### What to work on
The line that contains "criticalDays : nat;" marks the end: retype the data below exactly from its first line through that line.

====== Dataset excerpts

(** The three reads of the backend that [calculateProjections] issues;
    an absent argument is a filter that was not added to the query. *)
Record Supabase : Type := {
  (* from('inventory_series').select(...) [.eq('product_id', p)] [.eq('location_id', l)] *)
  select_inventory_series : option string -> option string -> Response InventorySeries;
  (* from('inventory_series_data').select('*').in('series_id', ids).order('period_date') *)
  select_inventory_series_data : list Z -> Response InventoryItem;
  (* from('forecast_with_fitted_history').select(...).gte('postdate', day).order('postdate') [.eq ...] *)
  select_forecast : Z -> option string -> option string -> Response ForecastData
}.

Record Summary : Type := {
  stockoutDays : nat;
  criticalDays : nat;
  warningDays : nat;
  minInventory : Q;
  totalDemand : Q;
  riskLevel : RiskLevel
}.

Local Open Scope Q_scope.

(** ** JavaScript idioms *)

(** [x || d] on a nullable number. *)
Definition orElse (x : option Q) (d : Q) : Q :=
  match x with
  | Some v => if Qeq_bool v 0 then d else v
  | None => d
  end.

(** [a > b] on numbers. *)
Definition Qgt_bool (a b : Q) : bool := negb (Qle_bool a b).

(** [a.reduce(f)] without an initial value, on a non-empty array. *)
Definition reduce1 {A : Type} (f : A -> A -> A) (first : A) (rest : list A) : A :=
  fold_left f rest first.

(** ** The service *)

Section Service.

Variable sqrt : Q -> Q.   (* Math.sqrt *)
Variable tz : Z.          (* the host's zone offset *)
Variable now : Date.      (* new Date() *)

(** *** getSeasonalAdjustment *)

Definition seasonalFactors (month : Z) : option Q :=
  match month with
  | 1%Z => Some 0.9
  | 2%Z => Some 0.95
  | 3%Z => Some 1.0
  | 4%Z => Some 1.05
  | 5%Z => Some 1.1
  | 6%Z => Some 1.15
  | 7%Z => Some 1.2
  | 8%Z => Some 1.15
  | 9%Z => Some 1.05
  | 10%Z => Some 1.1
  | 11%Z => Some 1.25
  | 12%Z => Some 1.3
  | _ => None
  end.

Definition getSeasonalAdjustment (date : Date) : Q :=
  let month := (getMonth tz date + 1)%Z in
  orElse (seasonalFactors month) 1.0.

(** *** getDailyDemand *)

Definition timeDiff (date : Date) (f : ForecastData) : Z :=
  Z.abs (getTime (parse (postdate f)) - getTime date).

(** The callback of the [reduce]. *)
Definition closer (date : Date) (prev curr : ForecastData) : ForecastData :=
  let prevDiff := timeDiff date prev in
  let currDiff := timeDiff date curr in
  if (currDiff <? prevDiff)%Z then curr else prev.

(** [a.sort((a, b) => time(a) - time(b))]: a stable sort. *)
Fixpoint insertByDate (x : ForecastData) (l : list ForecastData) : list ForecastData :=
  match l with
  | [] => [x]
  | y :: l' =>
      if (getTime (parse (postdate x)) <=? getTime (parse (postdate y)))%Z
      then x :: y :: l'
      else y :: insertByDate x l'
  end.

Definition sortByDate (l : list ForecastData) : list ForecastData :=
  fold_right insertByDate [] l.

Definition hasForecast (f : ForecastData) : bool :=
  match forecast f with Some _ => true | None => false end.

(** The part of [getDailyDemand] after the exact match has failed. *)
Definition closestDemand (forecasts : list ForecastData) (date : Date) : Q :=
  let sortedForecasts := sortByDate (filter hasForecast forecasts) in
  match sortedForecasts with
  | [] => 0
  | first :: rest =>
      let closest := reduce1 (closer date) first rest in
      orElse (forecast closest) 0
  end.

Definition getDailyDemand (forecasts : list ForecastData) (date : Date) : Q :=
  match forecasts with
  | [] => 0
  | _ :: _ =>
      let dateStr := toISODate date in
      match find (fun f => (postdate f =? dateStr)%Z) forecasts with
      | Some exactMatch =>
          match forecast exactMatch with
          | Some v => if Qeq_bool v 0 then closestDemand forecasts date else v
          | None => closestDemand forecasts date
          end
      | None => closestDemand forecasts date
      end
  end.

(** *** calculateEnhancedSafetyStock *)

Definition calculateEnhancedSafetyStock (series : InventorySeries)
    (forecasts : list ForecastData) : Q :=
  match forecasts with
  | [] => 10
  | _ :: _ =>
      let demands := map (fun f => orElse (forecast f) 0) forecasts in
      let len := inject_Z (Z.of_nat (List.length demands)) in
      let avgDemand := fold_left (fun sum d => sum + d) demands 0 / len in
      let variance :=
        fold_left (fun sum d => sum + (d - avgDemand) ^ 2) demands 0 / len in
      let stdDev := sqrt variance in
      let leadTime := 14 in
      let serviceLevel := 1.65 in
      let enhancedSafetyStock := serviceLevel * stdDev * sqrt (leadTime / 7) in
      Qmax enhancedSafetyStock 10
  end.

(** *** determineEnhancedInventoryStatus *)

Definition determineEnhancedInventoryStatus
    (projectedInventory enhancedSafetyStock reorderPoint : Q) : Status :=
  if Qle_bool projectedInventory 0 then stockout
  else if Qle_bool projectedInventory (enhancedSafetyStock * 0.5) then critical
  else if Qle_bool projectedInventory enhancedSafetyStock then warning
  else optimal.

(** *** calculateInventoryTimeline *)

(** The variables the day loop assigns. *)
Record LoopState : Type := {
  st_projections : list InventoryProjection;
  runningInventory : Q;
  cumulativeDemand : Q
}.

Definition loopBody (forecasts : list ForecastData) (startDate : Date)
    (currentInventory enhancedSafetyStock : Q) (day : Z) (st : LoopState)
    : LoopState :=
  let currentDate := addDays startDate day in
  let dateStr := toISODate currentDate in
  let baseDailyDemand := getDailyDemand forecasts currentDate in
  let seasonalAdjustment := getSeasonalAdjustment currentDate in
  let adjustedDemand := baseDailyDemand * seasonalAdjustment in
  let cumulativeDemand' := cumulativeDemand st + adjustedDemand in
  let projectedInventory := currentInventory - cumulativeDemand' in
  let reorderPoint := enhancedSafetyStock * 1.5 in
  let projectedInventory' :=
    if Qle_bool projectedInventory reorderPoint && (0 <? day)%Z then
      let maxCapacity := currentInventory * 2 in
      let replenishmentQuantity := maxCapacity - projectedInventory in
      if Qgt_bool replenishmentQuantity 0
      then projectedInventory + replenishmentQuantity
      else projectedInventory
    else projectedInventory in
  let status :=
    determineEnhancedInventoryStatus projectedInventory' enhancedSafetyStock
      reorderPoint in
  {| st_projections :=
       st_projections st ++
       [ {| date := dateStr;
            projected_inventory := Qmax 0 projectedInventory';
            forecast_demand := adjustedDemand;
            current_stock := currentInventory;
            cumulative_demand := cumulativeDemand';
            reorder_point := reorderPoint;
            safety_stock := enhancedSafetyStock;
            status := status |} ];
     runningInventory := projectedInventory';
     cumulativeDemand := cumulativeDemand' |}.

(** [for (day = from; day <= projectionDays; day++) body]: [n] is the
    number of iterations left. *)
Fixpoint forDays (body : Z -> LoopState -> LoopState) (n : nat) (day : Z)
    (st : LoopState) : LoopState :=
  match n with
  | O => st
  | S n' => forDays body n' (day + 1)%Z (body day st)
  end.

Definition currentInventoryOf (inventoryData : list InventoryItem) : Q :=
  fold_left (fun sum item => sum + orElse (value item) 0) inventoryData 0.

Definition calculateInventoryTimeline (series : InventorySeries)
    (inventoryData : list InventoryItem) (forecasts : list ForecastData)
    (projectionDays : Z) : list InventoryProjection :=
  let startDate := now in
  let currentInventory := currentInventoryOf inventoryData in
  let enhancedSafetyStock := calculateEnhancedSafetyStock series forecasts in
  st_projections
    (forDays (loopBody forecasts startDate currentInventory enhancedSafetyStock)
       (Z.to_nat (projectionDays + 1)) 0%Z
       {| st_projections := [];
          runningInventory := currentInventory;
          cumulativeDemand := 0 |}).

(** *** calculateProjections *)

(** [if (params.x) query = query.eq('x', params.x)]: an empty text is
    falsy and adds no filter. *)
Definition eqFilter (x : option string) : option string :=
  match x with
  | Some EmptyString => None
  | _ => x
  end.

(** [params.projection_days || 90] *)
Definition projectionDaysOf (params : ProjectionParams) : Z :=
  match projection_days params with
  | Some n => if (n =? 0)%Z then 90%Z else n
  | None => 90%Z
  end.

============

### Expected output
(** The three reads of the backend that [calculateProjections] issues;
    an absent argument is a filter that was not added to the query. *)
Record Supabase : Type := {
  (* from('inventory_series').select(...) [.eq('product_id', p)] [.eq('location_id', l)] *)
  select_inventory_series : option string -> option string -> Response InventorySeries;
  (* from('inventory_series_data').select('*').in('series_id', ids).order('period_date') *)
  select_inventory_series_data : list Z -> Response InventoryItem;
  (* from('forecast_with_fitted_history').select(...).gte('postdate', day).order('postdate') [.eq ...] *)
  select_forecast : Z -> option string -> option string -> Response ForecastData
}.

Record Summary : Type := {
  stockoutDays : nat;
  criticalDays : nat;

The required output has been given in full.